We all know the Formula 1 crews prepare the car in split seconds. They change the tire, oil and make the car perfect for the race in just 7 second. The key lesson for the Doctors, nurses and healthcare professional is how to work in team, in better synchronization, use briefing and checklist to prevent error. In formula 1 they have checklist, database and they have well defined processes for doing things.Hospital can use Formula 1 techniques in transition of patient from one department to other for better and fast recovery. London's Great Ormond Street Hospital for Children use F1 techniques to improve their handoff of pediatric heart surgery patients to intensive care, with results first published in the May 2007 issue of Pediatric Anesthesia.

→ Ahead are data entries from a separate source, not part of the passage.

Section SendLemmas.
Context (getenv : string -> option string) (smtp_session : nat -> smtp_request -> bool).

Lemma send_email_mime_port port subject body w :
  py_int (smtp_port_arg getenv) = ret port ->
  send_email_mime getenv smtp_session subject body w =
    (if smtp_session (smtp_attempts w)
          (MkSmtpRequest (smtp_host getenv) port (getenv "EMAIL_SENDER") (getenv "EMAIL_PASSWORD")
                         (email_message getenv subject body))
     then (Ok tt, deliver subject body w) else (Exc SMTPError, smtp_attempted w)).
Proof.
  intros Hp. unfold send_email_mime. rewrite Hp. unfold bind, ret, get, put, raise. cbn.
  by destruct (smtp_session _ _).
Qed.

Lemma send_email_mime_bad_port p subject body w :
  getenv "SMTP_PORT" = Some p -> py_int_of_str p = None ->
  send_email_mime getenv smtp_session subject body w = (Exc (ValueError (int_value_error p)), w).
Proof.
  intros Hs Hp. unfold send_email_mime, smtp_port_arg. rewrite Hs. cbn [py_int]. by rewrite Hp.
Qed.

End SendLemmas.

(** ** Properties *)

Section Properties.

(** C31: Equivalence of the loop of [binascii.b2a_base64] with the
    encoding of RFC 4648: on any bytes, the bit-accumulator loop over its
    wrapping 32-bit [leftchar] writes the textbook encoding by groups of
    three bytes, [4 * ceil(n / 3)] characters and a newline, and
    decoding that text gives the bytes back. *)
Theorem b2a_base64_rfc4648 bs :
  Forall is_byte bs ->
  b2a_base64 bs = b64_encode_groups bs ++ [LF_char] /\
  length (b64_encode_groups bs) = (4 * ((length bs + 2) / 3))%nat /\
  b64_decode_groups (b64_encode_groups bs) = Some bs.
Proof.
  intros Hbs. split_and!; [by apply b2a_base64_groups | apply length_b64_encode_groups | by apply b64_decode_encode].
Qed.

(** C30: Round trip of the mail of lines 83-86: whatever the body, the
    message carries the subject and the configured sender and recipient,
    a mail client decoding it (the text itself for an ASCII body, the
    UTF-8 of the base64 payload otherwise) reads exactly the body, and a
    base64 payload is cut in lines of at most 76 characters. *)
Theorem email_message_reads_back getenv subject body :
  mime_body (email_message getenv subject body) = Some (cps body) /\
  header_value (mime_headers (email_message getenv subject body)) "Subject" = Some (Some subject) /\
  header_value (mime_headers (email_message getenv subject body)) "From" = Some (getenv "EMAIL_SENDER") /\
  header_value (mime_headers (email_message getenv subject body)) "To" = Some (getenv "EMAIL_RECEIVER") /\
  (is_ascii_text body = false ->
   exists lines, mime_payload (email_message getenv subject body) = concat (map (fun l => l ++ [LF_char]) lines) /\
     Forall (fun l => (length l <= MAX_LINE_LEN)%nat /\ LF_char ∉ l) lines).
Proof.
  split; [apply mime_body_email|].
  unfold email_message, set_header, mime_text. destruct (is_ascii_text body); cbn; split_and!; try done.
  intros _. apply body_encode_lines, py_encode_utf8_bytes.
Qed.

(** C29: Refinement of [Dispatcher.send_email]: when [SMTP_PORT] is unset
    or an integer, the detailed [send_email] (message, host, port,
    credentials, session) behaves exactly as the abstract one whose
    oracle answers what the session answers for that request; when
    [SMTP_PORT] is set to a text [int()] rejects, it raises that
    [ValueError] before any SMTP session, leaving the state unchanged. *)
Theorem send_email_refinement env getenv smtp_session subject body w :
  (forall port,
     py_int (smtp_port_arg getenv) = ret port ->
     (forall i, env_smtp env i = smtp_session i (MkSmtpRequest (smtp_host getenv) port (getenv "EMAIL_SENDER")
                                                 (getenv "EMAIL_PASSWORD") (email_message getenv subject body))) ->
     send_email_mime getenv smtp_session subject body w = send_email env subject body w) /\
  (forall p, getenv "SMTP_PORT" = Some p -> py_int_of_str p = None ->
     send_email_mime getenv smtp_session subject body w = (Exc (ValueError (int_value_error p)), w)).
Proof.
  split; [|intros p; apply send_email_mime_bad_port].
  intros port Hp Hs. rewrite (send_email_mime_port getenv smtp_session port subject body w Hp), <- Hs.
  unfold send_email, bind, get, put, raise. cbn. by destruct (env_smtp env (smtp_attempts w)).
Qed.

End Properties.

(** ** Concrete runs, checked against CPython 3.11 *)

Definition hello_latin1 : string := "h" +:+ String (ascii_of_nat 233) "llo".

(** [binascii.b2a_base64(b"ab") == b"YWI=\n"] *)
Example b2a_base64_ab : b2a_base64 [97; 98] = String.list_ascii_of_string "YWI=" ++ [LF_char].
Proof. vm_compute. reflexivity. Qed.

(** [MIMEText("h\xe9llo").get_payload() == "aMOpbGxv\n"] *)
Example mime_text_latin1_payload :
  mime_payload (mime_text hello_latin1) = String.list_ascii_of_string "aMOpbGxv" ++ [LF_char].
Proof. vm_compute. reflexivity. Qed.

(** [base64mime.body_encode(bytes(range(60)))]: a line of 57 bytes, then 3. *)
Example body_encode_two_lines :
  body_encode (seqZ 0 60) =
    String.list_ascii_of_string "AAECAwQFBgcICQoLDA0ODxAREhMUFRYXGBkaGxwdHh8gISIjJCUmJygpKissLS4vMDEyMzQ1Njc4" ++
    [LF_char] ++ String.list_ascii_of_string "OTo7" ++ [LF_char].
Proof. vm_compute. reflexivity. Qed.

Definition demo_getenv (v : string) : option string :=
  if String.eqb v "EMAIL_RECEIVER" then Some "ops@x" else None.

Example email_message_headers :
  mime_headers (email_message demo_getenv "Issue in pod a" "hello") =
    [("Content-Type", Some ("text/plain; charset=" +:+ quoted "us-ascii")); ("MIME-Version", Some "1.0");
     ("Content-Transfer-Encoding", Some "7bit"); ("Subject", Some "Issue in pod a"); ("From", None);
     ("To", Some "ops@x")].
Proof. reflexivity. Qed.

(** [int("465x")] on line 89. *)
Example send_email_port_typo :
  send_email_mime (fun v => if String.eqb v "SMTP_PORT" then Some "465x" else None) (fun _ _ => true)
    "s" "b" empty_world =
    (Exc (ValueError ("invalid literal for int() with base 10: " +:+ sq +:+ "465x" +:+ sq)), empty_world).
Proof. reflexivity. Qed.

(** The UTF-8 bytes of [hello_latin1]. *)
Lemma b2a_base64_rfc4648_witness :
  Forall is_byte [104; 195; 169; 108; 108; 111] /\
  b2a_base64 [104; 195; 169; 108; 108; 111] = b64_encode_groups [104; 195; 169; 108; 108; 111] ++ [LF_char] /\
  length (b64_encode_groups [104; 195; 169; 108; 108; 111]) = (4 * ((6 + 2) / 3))%nat /\
  b64_decode_groups (b64_encode_groups [104; 195; 169; 108; 108; 111]) = Some [104; 195; 169; 108; 108; 111].
Proof.
  assert (H : Forall is_byte [104; 195; 169; 108; 108; 111]) by (repeat constructor; unfold is_byte; lia).
  split; [exact H | exact (b2a_base64_rfc4648 _ H)].
Defined.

The other piece we take from this is situational awareness. There are four separate crews changing tires and another person refueling the car, but the driver is aware of all those events going on around him and you can see him watching so he doesn't pull away before things are ready and can see whether or not a complication is developing. There are multiple conversations that may take place at one time and as a result people hear different things and are therefore not on the same page as to what the goal is in terms of management, or what to expect after the surgery.
In area of product innovation formula 1 team are also helping healthcare to create patient safety devices. The BabyPod is new F1 inspired solution to the hazard of transporting seriously ill babies and from hospital. The bay is placed in a self-contained structure similar in design to F1 driver’s cockpit. The structural strength of the light weight carbon composite allows the carrier to be placed in variety of transport, from car to transport.
F1 team use cutting-edge telemetry that monitor 150,000 measurements a second from over 200 sensor in the car and decide whether any adjustments are required during the race. Using real time remote monitoring technology, F1 engineers have developed a human telemetry system that feed back data on vital parameters to doctors monitoring patient.